§ Collected data
=== Begin Enclosure ===

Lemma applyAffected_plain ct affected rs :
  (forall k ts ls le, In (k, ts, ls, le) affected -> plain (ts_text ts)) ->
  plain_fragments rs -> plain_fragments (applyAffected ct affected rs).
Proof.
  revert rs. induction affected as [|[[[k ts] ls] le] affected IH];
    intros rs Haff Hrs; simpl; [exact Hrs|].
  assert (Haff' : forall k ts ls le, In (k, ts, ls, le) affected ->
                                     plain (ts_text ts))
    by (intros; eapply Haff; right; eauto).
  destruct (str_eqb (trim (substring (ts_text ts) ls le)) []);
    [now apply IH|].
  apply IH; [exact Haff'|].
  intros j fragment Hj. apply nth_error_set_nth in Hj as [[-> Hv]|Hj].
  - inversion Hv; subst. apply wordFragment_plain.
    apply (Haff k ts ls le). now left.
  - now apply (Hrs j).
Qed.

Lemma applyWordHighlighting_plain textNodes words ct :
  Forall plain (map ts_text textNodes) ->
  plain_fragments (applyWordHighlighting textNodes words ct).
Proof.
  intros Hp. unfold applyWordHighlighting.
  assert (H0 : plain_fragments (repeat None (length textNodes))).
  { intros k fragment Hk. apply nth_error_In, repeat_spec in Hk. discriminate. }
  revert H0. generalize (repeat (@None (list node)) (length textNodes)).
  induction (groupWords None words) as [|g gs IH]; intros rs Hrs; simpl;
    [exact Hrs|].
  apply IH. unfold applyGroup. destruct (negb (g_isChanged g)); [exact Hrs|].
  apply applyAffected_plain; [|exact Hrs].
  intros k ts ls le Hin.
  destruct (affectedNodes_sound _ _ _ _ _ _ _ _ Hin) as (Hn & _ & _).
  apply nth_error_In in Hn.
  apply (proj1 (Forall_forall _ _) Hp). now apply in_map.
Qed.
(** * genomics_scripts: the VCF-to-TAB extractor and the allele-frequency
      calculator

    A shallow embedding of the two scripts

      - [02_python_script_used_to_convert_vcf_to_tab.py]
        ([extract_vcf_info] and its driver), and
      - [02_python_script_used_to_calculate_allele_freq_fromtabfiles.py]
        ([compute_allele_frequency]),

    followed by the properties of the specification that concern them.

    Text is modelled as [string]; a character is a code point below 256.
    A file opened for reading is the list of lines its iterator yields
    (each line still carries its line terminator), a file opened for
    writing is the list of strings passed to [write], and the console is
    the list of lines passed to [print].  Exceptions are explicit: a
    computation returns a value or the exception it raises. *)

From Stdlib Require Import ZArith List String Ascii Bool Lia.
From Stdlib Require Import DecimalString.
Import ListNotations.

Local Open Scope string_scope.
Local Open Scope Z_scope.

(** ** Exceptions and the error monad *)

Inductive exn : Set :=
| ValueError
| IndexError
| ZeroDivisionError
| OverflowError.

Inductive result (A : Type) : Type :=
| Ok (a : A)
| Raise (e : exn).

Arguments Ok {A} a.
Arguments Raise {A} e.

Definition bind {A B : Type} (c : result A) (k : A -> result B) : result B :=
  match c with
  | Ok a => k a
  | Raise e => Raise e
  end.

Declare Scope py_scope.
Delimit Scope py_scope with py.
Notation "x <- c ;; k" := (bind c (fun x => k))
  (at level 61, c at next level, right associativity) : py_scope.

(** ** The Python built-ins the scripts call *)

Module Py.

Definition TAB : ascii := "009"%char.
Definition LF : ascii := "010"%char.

=== End Enclosure ===
=== Begin Enclosure ===

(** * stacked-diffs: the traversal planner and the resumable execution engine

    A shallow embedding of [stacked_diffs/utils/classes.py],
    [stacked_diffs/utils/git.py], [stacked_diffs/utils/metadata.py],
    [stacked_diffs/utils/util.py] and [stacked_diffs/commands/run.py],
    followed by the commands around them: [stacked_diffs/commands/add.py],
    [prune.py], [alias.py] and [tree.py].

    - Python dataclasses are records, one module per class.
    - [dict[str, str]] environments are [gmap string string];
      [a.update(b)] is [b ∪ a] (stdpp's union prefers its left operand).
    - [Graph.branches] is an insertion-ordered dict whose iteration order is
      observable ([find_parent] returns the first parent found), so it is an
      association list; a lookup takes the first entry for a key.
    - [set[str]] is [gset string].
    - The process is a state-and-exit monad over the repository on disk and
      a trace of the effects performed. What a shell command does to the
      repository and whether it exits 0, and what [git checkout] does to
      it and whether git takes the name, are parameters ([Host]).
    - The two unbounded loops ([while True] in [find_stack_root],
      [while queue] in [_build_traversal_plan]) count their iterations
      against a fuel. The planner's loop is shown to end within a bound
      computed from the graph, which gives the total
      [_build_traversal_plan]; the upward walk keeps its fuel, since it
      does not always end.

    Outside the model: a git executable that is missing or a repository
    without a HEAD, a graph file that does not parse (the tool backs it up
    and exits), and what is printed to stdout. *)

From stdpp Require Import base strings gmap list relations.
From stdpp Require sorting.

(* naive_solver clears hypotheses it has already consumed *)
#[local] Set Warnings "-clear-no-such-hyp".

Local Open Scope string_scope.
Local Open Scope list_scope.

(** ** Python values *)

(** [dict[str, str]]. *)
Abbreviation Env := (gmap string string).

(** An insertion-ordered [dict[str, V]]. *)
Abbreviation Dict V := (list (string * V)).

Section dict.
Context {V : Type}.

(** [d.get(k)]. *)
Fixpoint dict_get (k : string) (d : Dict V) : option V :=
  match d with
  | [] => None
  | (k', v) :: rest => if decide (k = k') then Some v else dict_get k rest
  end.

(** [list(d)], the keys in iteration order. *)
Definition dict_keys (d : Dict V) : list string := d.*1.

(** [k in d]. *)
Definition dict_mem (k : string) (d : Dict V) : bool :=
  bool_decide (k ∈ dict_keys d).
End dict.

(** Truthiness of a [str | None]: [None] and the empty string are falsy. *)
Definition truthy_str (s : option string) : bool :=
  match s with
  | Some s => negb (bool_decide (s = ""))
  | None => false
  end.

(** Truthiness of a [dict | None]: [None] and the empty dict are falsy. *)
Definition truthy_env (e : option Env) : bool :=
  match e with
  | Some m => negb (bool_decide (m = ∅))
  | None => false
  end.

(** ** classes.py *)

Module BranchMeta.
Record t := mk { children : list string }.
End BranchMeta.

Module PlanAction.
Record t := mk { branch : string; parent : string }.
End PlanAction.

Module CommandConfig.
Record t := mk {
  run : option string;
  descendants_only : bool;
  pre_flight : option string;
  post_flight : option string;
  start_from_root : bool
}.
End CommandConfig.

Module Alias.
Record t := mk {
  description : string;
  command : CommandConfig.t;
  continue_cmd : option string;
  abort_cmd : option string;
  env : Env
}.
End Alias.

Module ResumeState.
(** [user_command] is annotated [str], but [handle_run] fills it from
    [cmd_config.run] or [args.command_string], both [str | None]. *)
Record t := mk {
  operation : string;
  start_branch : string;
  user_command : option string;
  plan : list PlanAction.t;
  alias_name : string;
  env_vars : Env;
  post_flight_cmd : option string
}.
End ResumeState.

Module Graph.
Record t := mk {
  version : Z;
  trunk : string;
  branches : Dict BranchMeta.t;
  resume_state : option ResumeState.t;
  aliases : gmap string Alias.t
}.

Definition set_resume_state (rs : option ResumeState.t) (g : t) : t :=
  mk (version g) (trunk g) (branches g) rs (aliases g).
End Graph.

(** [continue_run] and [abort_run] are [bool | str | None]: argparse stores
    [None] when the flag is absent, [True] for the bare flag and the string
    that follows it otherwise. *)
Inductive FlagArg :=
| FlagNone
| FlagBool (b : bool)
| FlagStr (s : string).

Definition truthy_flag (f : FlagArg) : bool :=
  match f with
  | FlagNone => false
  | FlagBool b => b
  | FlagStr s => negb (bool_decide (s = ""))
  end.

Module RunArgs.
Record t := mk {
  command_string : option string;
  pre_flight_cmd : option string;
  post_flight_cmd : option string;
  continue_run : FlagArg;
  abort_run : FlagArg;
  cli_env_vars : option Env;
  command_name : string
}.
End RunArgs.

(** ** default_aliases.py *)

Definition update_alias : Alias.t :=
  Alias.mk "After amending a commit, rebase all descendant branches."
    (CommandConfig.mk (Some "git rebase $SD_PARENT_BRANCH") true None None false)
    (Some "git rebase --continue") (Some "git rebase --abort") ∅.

=== End Enclosure ===

Beginning at the line with "A file opened for reading" and stopping after the line with "Inductive result (A", please write out every line of the data above exactly and nothing else.

§ Expected answer
    A file opened for reading is the list of lines its iterator yields
    (each line still carries its line terminator), a file opened for
    writing is the list of strings passed to [write], and the console is
    the list of lines passed to [print].  Exceptions are explicit: a
    computation returns a value or the exception it raises. *)

From Stdlib Require Import ZArith List String Ascii Bool Lia.
From Stdlib Require Import DecimalString.
Import ListNotations.

Local Open Scope string_scope.
Local Open Scope Z_scope.

(** ** Exceptions and the error monad *)

Inductive exn : Set :=
| ValueError
| IndexError
| ZeroDivisionError
| OverflowError.

Inductive result (A : Type) : Type :=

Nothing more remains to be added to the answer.